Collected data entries

···

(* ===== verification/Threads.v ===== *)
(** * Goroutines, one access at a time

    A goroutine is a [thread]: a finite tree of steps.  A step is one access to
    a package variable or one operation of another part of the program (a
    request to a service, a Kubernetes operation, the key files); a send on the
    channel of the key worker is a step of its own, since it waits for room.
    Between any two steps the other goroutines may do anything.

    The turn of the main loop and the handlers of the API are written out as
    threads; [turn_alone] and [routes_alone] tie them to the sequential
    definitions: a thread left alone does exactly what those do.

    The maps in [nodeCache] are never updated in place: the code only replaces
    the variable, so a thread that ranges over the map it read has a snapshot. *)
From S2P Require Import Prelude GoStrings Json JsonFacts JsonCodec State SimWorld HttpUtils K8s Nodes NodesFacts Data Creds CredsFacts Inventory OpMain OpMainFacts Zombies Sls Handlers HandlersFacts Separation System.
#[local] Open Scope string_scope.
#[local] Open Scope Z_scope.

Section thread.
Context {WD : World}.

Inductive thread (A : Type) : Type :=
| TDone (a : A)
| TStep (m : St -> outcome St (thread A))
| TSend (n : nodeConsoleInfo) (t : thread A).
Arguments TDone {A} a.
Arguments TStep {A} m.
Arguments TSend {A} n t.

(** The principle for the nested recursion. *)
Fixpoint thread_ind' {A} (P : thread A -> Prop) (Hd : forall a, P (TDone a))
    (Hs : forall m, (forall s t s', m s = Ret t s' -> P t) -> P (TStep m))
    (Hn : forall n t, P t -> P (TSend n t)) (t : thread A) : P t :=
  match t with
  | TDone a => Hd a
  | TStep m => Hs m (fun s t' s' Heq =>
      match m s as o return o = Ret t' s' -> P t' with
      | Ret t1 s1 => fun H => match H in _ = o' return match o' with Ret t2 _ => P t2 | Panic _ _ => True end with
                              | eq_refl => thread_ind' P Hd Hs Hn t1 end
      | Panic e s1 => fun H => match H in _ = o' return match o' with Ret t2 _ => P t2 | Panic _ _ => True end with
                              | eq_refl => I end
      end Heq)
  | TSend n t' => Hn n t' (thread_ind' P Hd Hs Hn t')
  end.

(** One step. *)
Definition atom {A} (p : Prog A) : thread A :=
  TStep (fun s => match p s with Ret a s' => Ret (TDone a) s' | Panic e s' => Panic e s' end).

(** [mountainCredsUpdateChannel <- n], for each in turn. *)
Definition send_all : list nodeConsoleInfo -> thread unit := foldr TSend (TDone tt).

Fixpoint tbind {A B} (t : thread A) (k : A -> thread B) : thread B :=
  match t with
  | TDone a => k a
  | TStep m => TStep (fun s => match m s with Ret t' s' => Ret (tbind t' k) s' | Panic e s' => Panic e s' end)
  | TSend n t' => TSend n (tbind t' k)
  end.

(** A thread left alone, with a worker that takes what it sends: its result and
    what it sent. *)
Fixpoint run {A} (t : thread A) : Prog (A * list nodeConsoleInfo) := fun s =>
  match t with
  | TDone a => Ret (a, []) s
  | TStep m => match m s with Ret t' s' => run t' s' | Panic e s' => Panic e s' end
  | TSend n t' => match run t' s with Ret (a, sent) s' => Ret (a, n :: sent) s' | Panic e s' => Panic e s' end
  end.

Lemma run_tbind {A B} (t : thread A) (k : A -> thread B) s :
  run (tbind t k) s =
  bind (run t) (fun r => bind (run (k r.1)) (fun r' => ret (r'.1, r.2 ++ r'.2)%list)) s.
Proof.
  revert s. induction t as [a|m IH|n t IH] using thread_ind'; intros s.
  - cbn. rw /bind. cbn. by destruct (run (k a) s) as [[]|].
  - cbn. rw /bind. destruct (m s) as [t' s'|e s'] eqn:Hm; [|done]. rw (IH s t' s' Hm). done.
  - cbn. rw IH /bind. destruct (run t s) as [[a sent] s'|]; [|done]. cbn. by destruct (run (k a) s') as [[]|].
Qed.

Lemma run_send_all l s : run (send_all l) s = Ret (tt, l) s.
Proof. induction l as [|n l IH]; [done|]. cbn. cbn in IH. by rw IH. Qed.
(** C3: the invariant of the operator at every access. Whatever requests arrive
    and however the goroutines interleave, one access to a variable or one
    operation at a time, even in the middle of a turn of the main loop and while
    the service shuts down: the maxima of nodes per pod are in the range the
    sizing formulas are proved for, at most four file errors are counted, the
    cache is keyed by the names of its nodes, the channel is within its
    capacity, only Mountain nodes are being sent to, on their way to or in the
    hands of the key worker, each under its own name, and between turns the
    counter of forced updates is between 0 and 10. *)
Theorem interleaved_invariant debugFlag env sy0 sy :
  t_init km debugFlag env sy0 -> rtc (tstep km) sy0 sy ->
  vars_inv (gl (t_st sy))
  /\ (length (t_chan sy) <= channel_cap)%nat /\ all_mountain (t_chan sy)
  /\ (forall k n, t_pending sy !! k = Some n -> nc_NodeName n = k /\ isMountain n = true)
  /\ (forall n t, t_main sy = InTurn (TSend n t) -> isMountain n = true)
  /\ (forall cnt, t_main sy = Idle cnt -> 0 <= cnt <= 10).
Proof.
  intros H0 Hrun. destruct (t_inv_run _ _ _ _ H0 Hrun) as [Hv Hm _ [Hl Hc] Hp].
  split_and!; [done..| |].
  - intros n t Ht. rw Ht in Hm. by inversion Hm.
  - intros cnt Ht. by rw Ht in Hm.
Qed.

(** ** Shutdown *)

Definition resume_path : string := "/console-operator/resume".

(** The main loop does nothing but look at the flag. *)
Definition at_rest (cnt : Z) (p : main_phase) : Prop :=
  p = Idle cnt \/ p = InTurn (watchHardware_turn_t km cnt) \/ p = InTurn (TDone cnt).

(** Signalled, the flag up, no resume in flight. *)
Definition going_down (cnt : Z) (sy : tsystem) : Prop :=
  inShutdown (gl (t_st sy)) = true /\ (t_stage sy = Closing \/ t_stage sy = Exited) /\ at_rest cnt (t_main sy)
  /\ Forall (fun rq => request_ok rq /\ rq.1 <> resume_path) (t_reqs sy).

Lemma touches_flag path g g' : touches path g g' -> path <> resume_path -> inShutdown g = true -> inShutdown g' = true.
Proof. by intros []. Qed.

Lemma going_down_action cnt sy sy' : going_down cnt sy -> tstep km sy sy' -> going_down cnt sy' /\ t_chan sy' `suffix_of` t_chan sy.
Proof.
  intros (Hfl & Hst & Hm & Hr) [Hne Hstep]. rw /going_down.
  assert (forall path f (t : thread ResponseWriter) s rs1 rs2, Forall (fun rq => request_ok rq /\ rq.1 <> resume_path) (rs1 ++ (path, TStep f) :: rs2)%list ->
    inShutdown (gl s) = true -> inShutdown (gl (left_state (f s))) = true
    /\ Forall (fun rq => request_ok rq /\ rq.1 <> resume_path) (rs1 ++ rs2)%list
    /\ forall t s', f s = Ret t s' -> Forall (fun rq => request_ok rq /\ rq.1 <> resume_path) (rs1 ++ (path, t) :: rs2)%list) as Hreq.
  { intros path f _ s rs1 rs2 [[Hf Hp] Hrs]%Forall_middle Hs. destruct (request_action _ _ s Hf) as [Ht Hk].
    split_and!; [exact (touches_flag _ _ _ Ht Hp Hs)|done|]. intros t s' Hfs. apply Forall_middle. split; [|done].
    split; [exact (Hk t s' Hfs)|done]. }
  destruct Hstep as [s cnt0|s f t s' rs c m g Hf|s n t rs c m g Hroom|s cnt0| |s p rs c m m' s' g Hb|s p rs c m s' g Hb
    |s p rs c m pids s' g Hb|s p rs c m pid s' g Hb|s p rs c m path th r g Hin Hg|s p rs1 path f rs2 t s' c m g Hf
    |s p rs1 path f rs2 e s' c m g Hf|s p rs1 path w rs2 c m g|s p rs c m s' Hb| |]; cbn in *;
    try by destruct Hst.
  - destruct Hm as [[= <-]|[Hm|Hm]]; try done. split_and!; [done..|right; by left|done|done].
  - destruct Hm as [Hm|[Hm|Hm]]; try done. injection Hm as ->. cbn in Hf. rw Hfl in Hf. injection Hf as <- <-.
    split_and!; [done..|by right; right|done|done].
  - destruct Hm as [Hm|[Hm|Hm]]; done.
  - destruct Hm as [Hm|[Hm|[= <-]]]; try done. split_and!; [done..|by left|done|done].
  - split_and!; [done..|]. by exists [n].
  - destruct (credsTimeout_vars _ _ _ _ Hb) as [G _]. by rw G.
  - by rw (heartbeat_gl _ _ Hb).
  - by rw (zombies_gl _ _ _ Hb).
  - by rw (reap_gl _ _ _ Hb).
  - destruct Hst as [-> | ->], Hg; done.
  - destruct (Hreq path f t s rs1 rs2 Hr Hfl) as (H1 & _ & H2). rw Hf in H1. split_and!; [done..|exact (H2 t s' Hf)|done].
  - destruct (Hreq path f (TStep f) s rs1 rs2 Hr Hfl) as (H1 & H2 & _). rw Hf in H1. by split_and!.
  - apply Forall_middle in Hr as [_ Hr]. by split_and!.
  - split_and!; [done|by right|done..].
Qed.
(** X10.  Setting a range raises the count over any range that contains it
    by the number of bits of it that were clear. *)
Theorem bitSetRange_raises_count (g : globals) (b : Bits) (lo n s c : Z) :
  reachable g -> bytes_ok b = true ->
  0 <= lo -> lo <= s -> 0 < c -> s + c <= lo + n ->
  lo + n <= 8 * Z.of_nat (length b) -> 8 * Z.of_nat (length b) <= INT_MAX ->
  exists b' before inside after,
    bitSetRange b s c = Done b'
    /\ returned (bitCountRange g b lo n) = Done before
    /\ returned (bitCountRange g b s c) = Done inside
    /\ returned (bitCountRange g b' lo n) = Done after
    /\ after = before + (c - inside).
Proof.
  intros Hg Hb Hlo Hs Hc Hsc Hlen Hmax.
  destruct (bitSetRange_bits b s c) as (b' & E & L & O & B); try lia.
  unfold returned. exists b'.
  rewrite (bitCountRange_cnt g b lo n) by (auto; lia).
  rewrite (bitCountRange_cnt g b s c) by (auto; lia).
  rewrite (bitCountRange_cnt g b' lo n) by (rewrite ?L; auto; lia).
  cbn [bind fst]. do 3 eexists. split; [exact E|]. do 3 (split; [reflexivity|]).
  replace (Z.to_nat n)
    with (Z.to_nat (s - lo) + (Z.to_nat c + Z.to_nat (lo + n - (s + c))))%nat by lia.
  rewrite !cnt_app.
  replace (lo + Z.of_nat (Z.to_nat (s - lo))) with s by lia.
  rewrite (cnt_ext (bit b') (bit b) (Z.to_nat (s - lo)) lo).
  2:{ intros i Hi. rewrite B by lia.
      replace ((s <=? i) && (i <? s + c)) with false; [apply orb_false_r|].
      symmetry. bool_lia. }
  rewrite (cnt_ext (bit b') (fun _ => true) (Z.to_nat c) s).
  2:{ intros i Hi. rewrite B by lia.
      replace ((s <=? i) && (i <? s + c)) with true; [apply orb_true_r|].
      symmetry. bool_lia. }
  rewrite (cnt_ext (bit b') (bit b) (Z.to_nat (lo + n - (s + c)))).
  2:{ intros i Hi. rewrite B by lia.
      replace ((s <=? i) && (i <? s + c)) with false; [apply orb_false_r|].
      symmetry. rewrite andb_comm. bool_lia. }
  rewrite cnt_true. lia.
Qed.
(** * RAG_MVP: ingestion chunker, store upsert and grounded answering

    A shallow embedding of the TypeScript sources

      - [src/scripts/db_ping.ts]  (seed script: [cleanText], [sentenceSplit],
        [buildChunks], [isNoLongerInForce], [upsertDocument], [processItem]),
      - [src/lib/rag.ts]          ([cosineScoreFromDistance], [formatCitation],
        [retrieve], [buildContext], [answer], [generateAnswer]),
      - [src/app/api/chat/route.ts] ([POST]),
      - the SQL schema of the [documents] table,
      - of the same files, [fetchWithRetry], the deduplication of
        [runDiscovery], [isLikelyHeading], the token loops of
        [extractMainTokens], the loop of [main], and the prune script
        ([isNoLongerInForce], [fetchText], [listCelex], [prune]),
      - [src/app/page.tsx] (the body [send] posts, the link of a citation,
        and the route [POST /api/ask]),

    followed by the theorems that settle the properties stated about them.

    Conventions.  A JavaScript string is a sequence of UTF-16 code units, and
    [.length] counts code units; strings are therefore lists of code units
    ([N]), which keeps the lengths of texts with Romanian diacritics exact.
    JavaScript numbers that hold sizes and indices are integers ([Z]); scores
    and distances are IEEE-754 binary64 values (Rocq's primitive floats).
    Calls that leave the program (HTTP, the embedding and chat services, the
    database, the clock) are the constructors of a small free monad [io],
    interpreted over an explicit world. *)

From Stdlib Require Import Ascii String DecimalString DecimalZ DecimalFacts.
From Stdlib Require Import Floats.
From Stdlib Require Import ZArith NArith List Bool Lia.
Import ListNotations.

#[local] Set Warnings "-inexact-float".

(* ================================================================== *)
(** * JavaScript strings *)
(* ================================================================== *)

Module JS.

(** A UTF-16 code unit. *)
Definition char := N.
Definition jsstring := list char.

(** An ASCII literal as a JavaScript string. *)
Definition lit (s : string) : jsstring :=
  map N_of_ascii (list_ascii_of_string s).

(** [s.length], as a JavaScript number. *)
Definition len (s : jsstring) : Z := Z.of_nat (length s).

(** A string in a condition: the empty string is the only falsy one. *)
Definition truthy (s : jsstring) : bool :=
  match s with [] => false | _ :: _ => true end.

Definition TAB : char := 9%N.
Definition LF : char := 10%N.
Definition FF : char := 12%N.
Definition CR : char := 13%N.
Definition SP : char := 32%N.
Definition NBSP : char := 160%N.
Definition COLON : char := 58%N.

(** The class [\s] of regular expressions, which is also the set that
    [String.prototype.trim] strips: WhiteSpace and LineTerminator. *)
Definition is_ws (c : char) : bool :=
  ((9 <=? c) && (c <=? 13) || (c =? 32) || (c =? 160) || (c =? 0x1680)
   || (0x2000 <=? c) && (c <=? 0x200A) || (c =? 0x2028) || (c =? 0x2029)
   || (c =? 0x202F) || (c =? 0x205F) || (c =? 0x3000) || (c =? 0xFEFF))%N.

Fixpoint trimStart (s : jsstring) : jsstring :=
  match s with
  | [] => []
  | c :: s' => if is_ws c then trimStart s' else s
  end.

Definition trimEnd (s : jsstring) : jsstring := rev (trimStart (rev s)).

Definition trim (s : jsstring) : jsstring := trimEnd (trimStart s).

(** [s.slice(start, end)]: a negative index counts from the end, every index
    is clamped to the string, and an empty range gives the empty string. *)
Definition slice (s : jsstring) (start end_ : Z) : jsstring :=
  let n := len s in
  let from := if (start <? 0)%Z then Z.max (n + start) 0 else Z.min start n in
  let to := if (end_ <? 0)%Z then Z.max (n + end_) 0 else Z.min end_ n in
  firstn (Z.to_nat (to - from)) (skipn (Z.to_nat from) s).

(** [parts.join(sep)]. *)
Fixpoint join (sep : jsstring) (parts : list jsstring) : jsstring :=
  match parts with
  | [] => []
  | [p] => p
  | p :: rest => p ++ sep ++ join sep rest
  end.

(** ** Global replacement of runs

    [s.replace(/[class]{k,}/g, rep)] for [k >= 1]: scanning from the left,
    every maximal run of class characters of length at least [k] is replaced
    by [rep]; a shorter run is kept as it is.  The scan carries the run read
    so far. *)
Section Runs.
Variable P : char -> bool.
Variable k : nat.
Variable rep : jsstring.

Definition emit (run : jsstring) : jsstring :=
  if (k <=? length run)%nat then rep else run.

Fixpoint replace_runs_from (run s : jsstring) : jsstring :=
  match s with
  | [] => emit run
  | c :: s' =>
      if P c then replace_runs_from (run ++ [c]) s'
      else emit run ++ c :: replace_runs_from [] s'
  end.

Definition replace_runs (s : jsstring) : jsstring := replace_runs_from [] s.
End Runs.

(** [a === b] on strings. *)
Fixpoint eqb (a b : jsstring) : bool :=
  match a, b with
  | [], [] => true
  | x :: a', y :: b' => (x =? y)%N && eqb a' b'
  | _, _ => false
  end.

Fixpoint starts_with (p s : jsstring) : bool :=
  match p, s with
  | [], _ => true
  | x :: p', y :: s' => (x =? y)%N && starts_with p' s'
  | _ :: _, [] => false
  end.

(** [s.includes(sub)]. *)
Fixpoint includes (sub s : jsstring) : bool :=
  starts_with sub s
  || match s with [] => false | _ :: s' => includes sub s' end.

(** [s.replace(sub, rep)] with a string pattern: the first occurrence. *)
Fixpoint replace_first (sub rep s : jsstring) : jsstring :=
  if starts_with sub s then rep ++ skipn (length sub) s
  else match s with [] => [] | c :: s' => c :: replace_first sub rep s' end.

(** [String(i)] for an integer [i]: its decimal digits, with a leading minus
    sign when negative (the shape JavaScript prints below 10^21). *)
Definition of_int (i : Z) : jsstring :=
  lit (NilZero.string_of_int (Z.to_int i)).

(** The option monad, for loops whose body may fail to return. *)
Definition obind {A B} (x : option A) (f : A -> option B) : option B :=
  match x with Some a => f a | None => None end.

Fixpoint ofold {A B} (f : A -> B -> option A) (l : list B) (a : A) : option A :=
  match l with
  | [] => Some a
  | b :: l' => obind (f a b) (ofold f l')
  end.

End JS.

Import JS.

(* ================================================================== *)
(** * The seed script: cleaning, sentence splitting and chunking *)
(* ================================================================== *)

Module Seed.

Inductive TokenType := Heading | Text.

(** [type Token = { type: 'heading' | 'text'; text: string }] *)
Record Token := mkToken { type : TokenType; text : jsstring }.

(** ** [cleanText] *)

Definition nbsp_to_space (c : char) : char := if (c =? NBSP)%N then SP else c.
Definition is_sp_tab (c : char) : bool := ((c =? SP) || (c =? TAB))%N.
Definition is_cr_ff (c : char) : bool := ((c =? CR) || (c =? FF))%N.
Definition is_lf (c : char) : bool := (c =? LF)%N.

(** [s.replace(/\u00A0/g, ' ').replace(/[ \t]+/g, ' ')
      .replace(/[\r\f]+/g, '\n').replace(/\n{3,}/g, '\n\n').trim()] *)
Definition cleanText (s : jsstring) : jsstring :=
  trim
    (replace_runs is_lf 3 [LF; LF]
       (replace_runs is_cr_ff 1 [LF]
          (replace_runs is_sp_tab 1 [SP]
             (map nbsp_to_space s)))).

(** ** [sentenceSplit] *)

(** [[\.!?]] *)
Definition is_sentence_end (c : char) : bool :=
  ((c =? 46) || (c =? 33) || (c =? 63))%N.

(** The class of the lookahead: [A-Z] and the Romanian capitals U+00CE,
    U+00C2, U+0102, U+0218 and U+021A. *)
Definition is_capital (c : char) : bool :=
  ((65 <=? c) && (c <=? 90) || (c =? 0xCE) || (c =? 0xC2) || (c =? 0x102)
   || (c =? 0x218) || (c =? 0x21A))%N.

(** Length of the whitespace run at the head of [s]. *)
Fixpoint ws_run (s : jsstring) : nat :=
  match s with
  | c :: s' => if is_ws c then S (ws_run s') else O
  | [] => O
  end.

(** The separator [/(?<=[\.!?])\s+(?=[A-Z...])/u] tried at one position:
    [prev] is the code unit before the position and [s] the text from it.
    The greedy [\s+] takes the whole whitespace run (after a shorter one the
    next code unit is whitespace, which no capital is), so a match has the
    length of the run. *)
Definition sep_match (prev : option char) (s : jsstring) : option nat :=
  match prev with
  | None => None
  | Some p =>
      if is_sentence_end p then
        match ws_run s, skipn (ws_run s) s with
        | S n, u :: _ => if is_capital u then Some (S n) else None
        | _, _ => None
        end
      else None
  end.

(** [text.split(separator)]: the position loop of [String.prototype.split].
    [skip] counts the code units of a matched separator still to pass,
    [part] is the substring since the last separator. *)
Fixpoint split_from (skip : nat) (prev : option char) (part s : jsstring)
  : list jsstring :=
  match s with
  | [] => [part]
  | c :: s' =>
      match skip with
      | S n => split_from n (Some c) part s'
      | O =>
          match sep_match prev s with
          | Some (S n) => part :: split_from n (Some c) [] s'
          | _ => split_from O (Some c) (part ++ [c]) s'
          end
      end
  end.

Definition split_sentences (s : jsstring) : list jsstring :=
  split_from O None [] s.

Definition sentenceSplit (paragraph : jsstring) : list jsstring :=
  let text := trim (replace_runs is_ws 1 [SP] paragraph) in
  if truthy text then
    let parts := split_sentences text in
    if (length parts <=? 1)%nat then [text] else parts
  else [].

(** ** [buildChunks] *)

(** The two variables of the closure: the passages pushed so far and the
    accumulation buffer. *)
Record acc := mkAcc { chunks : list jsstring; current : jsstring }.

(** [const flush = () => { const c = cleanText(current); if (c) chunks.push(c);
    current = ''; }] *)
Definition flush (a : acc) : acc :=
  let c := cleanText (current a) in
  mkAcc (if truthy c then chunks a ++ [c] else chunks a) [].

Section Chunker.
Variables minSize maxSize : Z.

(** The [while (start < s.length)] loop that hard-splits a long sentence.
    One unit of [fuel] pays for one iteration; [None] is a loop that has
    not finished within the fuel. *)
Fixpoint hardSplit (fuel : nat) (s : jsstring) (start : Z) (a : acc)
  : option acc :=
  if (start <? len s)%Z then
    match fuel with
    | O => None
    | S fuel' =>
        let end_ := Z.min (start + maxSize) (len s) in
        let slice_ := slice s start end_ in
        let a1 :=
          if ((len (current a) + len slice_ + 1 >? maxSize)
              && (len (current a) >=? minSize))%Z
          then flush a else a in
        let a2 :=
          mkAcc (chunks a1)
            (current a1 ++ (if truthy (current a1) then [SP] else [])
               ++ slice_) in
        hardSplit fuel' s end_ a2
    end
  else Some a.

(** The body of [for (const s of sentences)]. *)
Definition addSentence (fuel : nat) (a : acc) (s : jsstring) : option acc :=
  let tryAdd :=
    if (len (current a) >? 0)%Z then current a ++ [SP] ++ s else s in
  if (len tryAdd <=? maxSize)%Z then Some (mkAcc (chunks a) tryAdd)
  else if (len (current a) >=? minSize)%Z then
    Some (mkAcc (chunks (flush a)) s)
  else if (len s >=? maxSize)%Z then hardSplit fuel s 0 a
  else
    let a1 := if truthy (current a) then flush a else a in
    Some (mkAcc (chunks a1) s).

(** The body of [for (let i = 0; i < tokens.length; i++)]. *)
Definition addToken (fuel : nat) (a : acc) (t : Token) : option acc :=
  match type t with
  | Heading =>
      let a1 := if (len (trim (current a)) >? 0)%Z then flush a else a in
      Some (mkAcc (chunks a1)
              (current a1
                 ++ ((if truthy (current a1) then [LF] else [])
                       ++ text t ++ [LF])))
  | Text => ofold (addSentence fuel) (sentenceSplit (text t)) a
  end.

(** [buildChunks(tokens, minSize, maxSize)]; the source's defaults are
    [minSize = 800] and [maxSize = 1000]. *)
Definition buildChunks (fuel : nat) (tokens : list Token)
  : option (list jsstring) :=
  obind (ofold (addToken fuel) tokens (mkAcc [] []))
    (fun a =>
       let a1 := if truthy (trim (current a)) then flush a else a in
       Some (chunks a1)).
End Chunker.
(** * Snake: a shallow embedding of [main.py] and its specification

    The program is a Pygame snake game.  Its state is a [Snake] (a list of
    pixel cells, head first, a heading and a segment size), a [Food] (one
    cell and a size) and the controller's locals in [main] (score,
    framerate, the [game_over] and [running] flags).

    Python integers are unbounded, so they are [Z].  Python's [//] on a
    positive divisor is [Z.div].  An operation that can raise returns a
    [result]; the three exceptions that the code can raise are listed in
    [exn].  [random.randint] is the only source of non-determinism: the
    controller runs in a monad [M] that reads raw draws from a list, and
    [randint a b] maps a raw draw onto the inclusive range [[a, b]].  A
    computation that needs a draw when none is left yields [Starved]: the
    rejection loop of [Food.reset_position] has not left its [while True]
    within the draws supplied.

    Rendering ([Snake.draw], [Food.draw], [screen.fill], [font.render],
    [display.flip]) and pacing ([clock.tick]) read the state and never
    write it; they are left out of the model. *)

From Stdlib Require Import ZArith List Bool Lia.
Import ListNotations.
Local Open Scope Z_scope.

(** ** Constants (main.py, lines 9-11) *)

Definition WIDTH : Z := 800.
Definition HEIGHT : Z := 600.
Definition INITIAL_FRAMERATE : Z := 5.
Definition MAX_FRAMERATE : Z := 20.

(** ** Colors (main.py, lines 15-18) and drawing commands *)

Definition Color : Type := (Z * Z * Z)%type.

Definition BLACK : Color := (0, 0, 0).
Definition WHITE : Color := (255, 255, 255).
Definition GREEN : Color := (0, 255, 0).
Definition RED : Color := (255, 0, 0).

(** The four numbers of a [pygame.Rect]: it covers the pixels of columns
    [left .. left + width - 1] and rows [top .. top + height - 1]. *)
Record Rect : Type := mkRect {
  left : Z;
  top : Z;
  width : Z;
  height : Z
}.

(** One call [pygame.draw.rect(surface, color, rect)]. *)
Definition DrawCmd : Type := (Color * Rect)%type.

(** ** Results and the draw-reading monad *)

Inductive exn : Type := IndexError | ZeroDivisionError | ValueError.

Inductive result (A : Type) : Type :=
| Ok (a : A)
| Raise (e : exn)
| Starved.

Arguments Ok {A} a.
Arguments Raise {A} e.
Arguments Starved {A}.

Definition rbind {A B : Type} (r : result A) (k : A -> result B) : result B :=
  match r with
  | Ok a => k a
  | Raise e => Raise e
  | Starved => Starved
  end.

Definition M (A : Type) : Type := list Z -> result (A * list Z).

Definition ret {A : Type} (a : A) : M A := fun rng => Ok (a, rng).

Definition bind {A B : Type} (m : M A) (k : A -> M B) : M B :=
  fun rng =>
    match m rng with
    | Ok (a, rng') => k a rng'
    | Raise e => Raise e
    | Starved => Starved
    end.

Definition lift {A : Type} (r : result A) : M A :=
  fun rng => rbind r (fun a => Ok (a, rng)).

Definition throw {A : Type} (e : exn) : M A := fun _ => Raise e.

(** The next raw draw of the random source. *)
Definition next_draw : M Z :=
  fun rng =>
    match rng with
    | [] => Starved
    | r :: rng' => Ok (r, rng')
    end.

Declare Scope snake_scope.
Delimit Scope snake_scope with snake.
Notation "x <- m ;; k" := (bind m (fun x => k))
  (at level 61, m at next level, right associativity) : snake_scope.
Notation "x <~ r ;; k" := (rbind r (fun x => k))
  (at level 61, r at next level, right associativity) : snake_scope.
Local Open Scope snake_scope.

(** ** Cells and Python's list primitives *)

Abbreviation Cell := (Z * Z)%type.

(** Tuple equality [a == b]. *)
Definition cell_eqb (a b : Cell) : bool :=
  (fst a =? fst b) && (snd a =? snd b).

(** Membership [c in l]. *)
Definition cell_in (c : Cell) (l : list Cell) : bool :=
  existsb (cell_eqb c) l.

···

● TASK DIRECTIONS
Take the records above and return, word for word, only the lines that fall from the line with "(** [s.includes(sub)]. *)" to the line with "if starts_with sub", both of them included.

● EXERCISE SOLUTION
(** [s.includes(sub)]. *)
Fixpoint includes (sub s : jsstring) : bool :=
  starts_with sub s
  || match s with [] => false | _ :: s' => includes sub s' end.

(** [s.replace(sub, rep)] with a string pattern: the first occurrence. *)
Fixpoint replace_first (sub rep s : jsstring) : jsstring :=
  if starts_with sub s then rep ++ skipn (length sub) s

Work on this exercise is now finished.